= Gabor Forgacs =

Gabor Forgacs is a Hungarian theoretical physicist turned bioengineer turned innovator and entrepreneur. He was educated in Hungary, where he earned a MS and a PhD in theoretical physics at the Eötvös Loránd University in Budapest, respectively, in 1972 and in 1976. He started his scientific career at the Central Research Institute for Physics in Budapest in condensed matter physics under the supervision of Alfred Zawadowsky. In 1978 he became the Candidate of Physical Sciences title awarded by the Hungarian National Academy. in 1978 he joined Dr. Harry Frisch at the State University of New York in Albany as a Postdoctoral Fellow and in 1979 moved to the University of Illinois at Urbana-Champaign as a Postdoctoral Fellow in the group of Professor Michael Wortis. In 1981 he returned to the Central Research Institute for Physics in Budapest. In 1984-1986 he worked in the Theoretical Physics Laboratory at the Commissariat d'Energie Atomique (CEA) Saclay France. In 1988 he returned to the USA as Professor of Physics at Clarkson University, Potsdam NY. By 1992 he completed his studies in Biology, in particular the Embryology course at the Marine Biology Lab in Woods Hole and started contributing to the establishment of the new discipline of Biological Physics.

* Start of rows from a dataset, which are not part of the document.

(** X13.  The two scripts agree on the clips.  Every clip cut from a video
    is named [tripid_divename_YYYYMMDD_HHMMSS.mp4] after the start of the
    video plus the offset of the clip; for a clip that starts in the years
    1000-9999 the caption script reads from this name the same trip and
    dive and, as the start of the clip, exactly that instant. *)
Theorem clip_names_read_back (e : ClipVideos.env) (fuel : nat)
    (video tripid divename videostart : string) (vs : datetime) (bound : Z)
    (elapsed : timedelta) (b : ClipVideos.boundary) :
  ClipVideos.parse_filename video = Ok (tripid, divename, videostart) ->
  b ∈ boundaries (fst (ClipVideos.clip_loop e fuel video tripid divename vs bound elapsed)) ->
  exists st,
    dt_add vs (ClipVideos.offset b) = Ok st
    /\ ClipVideos.clipname b
       = ClipVideos.outputdir +:+ "/" +:+ clip_basename tripid divename st
    /\ GenerateSubtitles.epoch_seconds st
       = GenerateSubtitles.epoch_seconds vs + total_seconds (ClipVideos.offset b)
    /\ (1000 <= year st ->
        GenerateSubtitles.parse_filename (clip_basename tripid divename st)
        = Ok (tripid, divename, strftime_clip st)
        /\ strptime (strftime_clip st) fmt_clip = Ok st
        /\ (GenerateSubtitles.in_ns_range (GenerateSubtitles.epoch_seconds st) = true ->
            GenerateSubtitles.to_datetime (strftime_clip st) fmt_clip
            = Ok (GenerateSubtitles.epoch_seconds vs
                  + total_seconds (ClipVideos.offset b)))).
Proof.
  intros Hparse Hb.
  pose proof (clip_loop_names e fuel video tripid divename vs bound elapsed) as Hall.
  rewrite Forall_forall in Hall. destruct (Hall b Hb) as (st & Hst & Hname).
  destruct (dt_add_exact _ _ _ Hst) as [Hvalid Hepoch].
  exists st. split; [done|]. split; [done|]. split; [done|].
  intros Hy.
  assert (Hclean : has_char "_" tripid = false /\ has_char "_" divename = false).
  { unfold ClipVideos.parse_filename in Hparse.
    pose proof (split_fields_clean "_" video) as Hc.
    destruct (split "_" video) as [|p0 [|p1 [|p2 [|p3 l]]]]; try done.
    cbn in Hparse. rewrite index_stem in Hparse. cbn in Hparse.
    injection Hparse as <- <- _.
    inversion Hc as [|? ? H0 Hc']; subst. inversion Hc' as [|? ? H1 _]; subst. done. }
  destruct Hclean as [Ht Hd].
  destruct (strftime_clip_parses st Hvalid Hy) as (date & time & _ & _ & _ & _ & Hp).
  split; [by apply parse_clip_basename|]. split; [done|].
  intros Hrange. unfold GenerateSubtitles.to_datetime. rewrite Hp. cbn [rbind].
  by rewrite Hrange, Hepoch.
Qed.

(** ** The further properties at concrete inputs *)

Lemma dive_log_index_lookup_witness :
  MoreExamples.worked_starts !! "Dive_Name" = None
  /\ MoreExamples.worked_ends !! "Dive_Name" = None
  /\ forall k, k <> "Dive_Name" ->
       MoreExamples.worked_starts !! k
       = last_row_value (ClipVideos.divelog Examples.worked) 1 2 k
       /\ MoreExamples.worked_ends !! k
          = last_row_value (ClipVideos.divelog Examples.worked) 1 3 k.
Proof.
  apply (dive_log_index_lookup Examples.worked); reflexivity.
Defined.

Lemma short_log_row_aborts_witness :
  ClipVideos.startsDict MoreExamples.blank_line = Raise IndexError
  /\ ClipVideos.main MoreExamples.blank_line 4 = ([], Raise IndexError).
Proof.
  apply (short_log_row_aborts MoreExamples.blank_line 4 []).
  - cbn. lia.
  - cbn. lia.
  - cbn. apply list_elem_of_further, list_elem_of_here.
  - left. cbn. lia.
Defined.

Lemma probe_only_warns_witness :
  same_clips
    (ClipVideos.process_video Examples.worked 4 MoreExamples.worked_starts
       MoreExamples.worked_ends "TR1_D01_20220701_095000.mp4")
    (ClipVideos.process_video
       (set_ffprobe Examples.worked (fun _ => Examples.probe_output "5000.0")) 4
       MoreExamples.worked_starts MoreExamples.worked_ends "TR1_D01_20220701_095000.mp4").
Proof.
  apply (probe_only_warns Examples.worked (fun _ => Examples.probe_output "5000.0") 4
           MoreExamples.worked_starts MoreExamples.worked_ends
           "TR1_D01_20220701_095000.mp4" (Decimal 1800000000 6) (Decimal 50000 1));
    reflexivity.
Defined.

Lemma clip_offsets_progression_witness :
  let out := fst (ClipVideos.clip_loop Examples.worked 4 "TR1_D01_20220701_095000.mp4"
                    "TR1" "D01" (Datetime 2022 7 1 9 50 0) 1830 (Timedelta 0 570)) in
  offsets out
  = map (fun k => total_seconds (Timedelta 0 570) + Z.of_nat k * (10 * 60))
        (seq 0 (length (boundaries out)))
  /\ Forall (fun b => ClipVideos.source b = "TR1_D01_20220701_095000.mp4"
                      /\ ClipVideos.length_min b = ClipVideos.clipsize Examples.worked)
            (boundaries out).
Proof.
  apply (clip_offsets_progression Examples.worked "TR1_D01_20220701_095000.mp4"
           "TR1" "D01" (Datetime 2022 7 1 9 50 0) 1830 4 (Timedelta 0 570) 10).
  reflexivity.
Defined.
Definition process_query (choices : list nat) (question : string) : M string :=
  print ("Processing query: " +:+ question);;
  self ← get_scheduler;
  let tasks := map (λ node, ask_question node question) (nodes self) in
  responses ← gather choices tasks;
  self' ← get_scheduler;
  ask_question (scheduler_node self') (summary_request question responses).


(** *** Names for the parts of the calls

    The requests of a handle, the tasks of a call and the state in which
    they are created, so that statements can speak of them. *)

Definition query_request (n : NotebookLMNode) (question : string) : http_request :=
  HttpRequest (base_url +:+ "/notebooks/" +:+ fmt_opt (notebook_id n) +:+ "/query")
              (headers n) (JsonBody [("query", question)]).

Definition create_request (n : NotebookLMNode) (name : string) : http_request :=
  HttpRequest (base_url +:+ "/notebooks") (headers n)
              (JsonBody [("display_name", name +:+ " - Node " +:+ node_id n)]).

Definition not_created : exn := Exception "Notebook not created yet".

Definition upload_request (n : NotebookLMNode) (document_path content : string)
    : http_request :=
  HttpRequest (base_url +:+ "/notebooks/" +:+ fmt_opt (notebook_id n) +:+ "/documents")
              (headers n)
              (FormBody "document" (PyStr.last_segment "/" document_path) content
                        "application/octet-stream").

(** The uploads a call creates, in task order. *)
Definition upload_tasks (pool : list loc) (document_paths : list string)
    (per_node : Z) : list (M string) :=
  map (λ '(node, doc_path), upload_document node doc_path)
      (upload_plan pool document_paths per_node).

Definition distributed_message (document_paths : list string) (pool : list loc) : string :=
  "Distributed " +:+ PyStr.str_of_nat (length document_paths)
  +:+ " documents across " +:+ PyStr.str_of_nat (length pool) +:+ " nodes".

(** The tasks of a round, the state in which they are created, and the
    completion record of the round. *)
Definition query_tasks (pool : list loc) (question : string) : list (M string) :=
  map (λ node, ask_question node question) pool.

Definition started (question : string) (st : state) : state :=
  log_print ("Processing query: " +:+ question) st.

Definition round_record (choices : list nat) (question : string) (st : state)
    : list (nat * outcome string) * state :=
  completions choices (query_tasks (nodes (scheduler st)) question) (started question st).

(** A request of a pool member that carries the question itself. *)
Definition node_query (pool : list loc) (question : string)
    (ev : loc * http_request) : Prop :=
  ev.1 ∈ pool ∧ req_body ev.2 = JsonBody [("query", question)].

(** The block of the answer at position [i]. *)
Definition block_at (i : nat) (response : string) : string :=
  "Node " +:+ PyStr.str_of_nat (i + 1) +:+ " Response:" +:+ PyStr.nl +:+ response.

Definition synthesis_instruction : string :=
  "Please synthesize these responses into a comprehensive answer, highlighting agreements and differences.".

End Program.

(** ** Slices as the specification writes them *)

Section Slices.

Local Open Scope nat_scope.

Context {D : Type}.
Implicit Types (docs : list D) (c i : nat).

(** The [i]-th block of [c] documents. *)
Definition chunk docs c i : list D := take c (drop (i * c) docs).

(** The slice of the specification: [docs[i*c : min((i+1)*c, len(docs))]]. *)
Definition shard docs c i : list D :=
  take (min ((i + 1) * c) (length docs) - i * c) (drop (i * c) docs).

End Slices.

(** ** Relations between the state before and after a call *)

(** Whatever [m] returns, the states before and after are related. *)
Definition respects {A} (R : relation state) (m : M A) : Prop :=
  ∀ st o st', m st = (o, st') → R st st'.

(** The objects of the program are untouched: every handle keeps its
    fields and the scheduler keeps its pool and its aggregator. *)
Definition same_objects : relation state :=
  λ st st', heap st' = heap st ∧ scheduler st' = scheduler st.

(** The requests sent in between all satisfy [P]. *)
Definition logs_only (P : loc * http_request → Prop) : relation state :=
  λ st st', ∃ evs, net_log st' = net_log st ++ evs ∧ Forall P evs.

(** Nothing was printed in between. *)
Definition same_stdout : relation state :=
  λ st st', stdout st' = stdout st.

(** The request that the query of a handle sends, and the request that
    the upload of a document by a handle sends, for the handles of the
    store [h] and the files [fs]. *)
Definition query_event (h : list NotebookLMNode) (question : string) (node : loc)
    : option (loc * http_request) :=
  n ← h !! node; Some (node, query_request n question).

Definition upload_event (h : list NotebookLMNode) (fs : string → option string)
    (item : loc * string) : option (loc * http_request) :=
  n ← h !! item.1; content ← fs item.2;
  Some (item.1, upload_request n item.2 content).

In the same year he became the Doctor of Physical Sciences of the Hungarian Academy of Sciences. In 1999 he was named the George H. Vineyard Chair Professor of Biological Physics at the University of Missouri, Columbia (UMC), where he established a Biological Physics Group at the Department of Physics and Astronomy. It is during his years at UMC that he started his entrepreneurial activity, when he started Organovo in 2007, the first company in the space of bioprinting. In 2010 he returned to Clarkson University as the Czanderna-Storky Chair Professor of Physics and the Executive Director of the Shipley Center for Innovation. In 2011 he co-founded the company Modern Meadow that focuses on biofabricated biomaterials and served as its Chief Scientific Officer until 2016. In 2018 he co-founded the company Fork & Good to produce cell-based meat and at present serves as its Chief Scientific Officer.

Dr. Forgacs is the author of over 200 scientific publications, 5 books and inventor/co-inventor on over 80 issued patents. He is the recipient of numerous federal grants by NSF, NIH, NASA, USDA, etc. He is the Fellow of the American Physical Society, member of the National Academy of Inventors USA and of the Hungarian National Academy of Sciences. He was named as one of the “100 most innovative people in business in 2010” by FastCompany.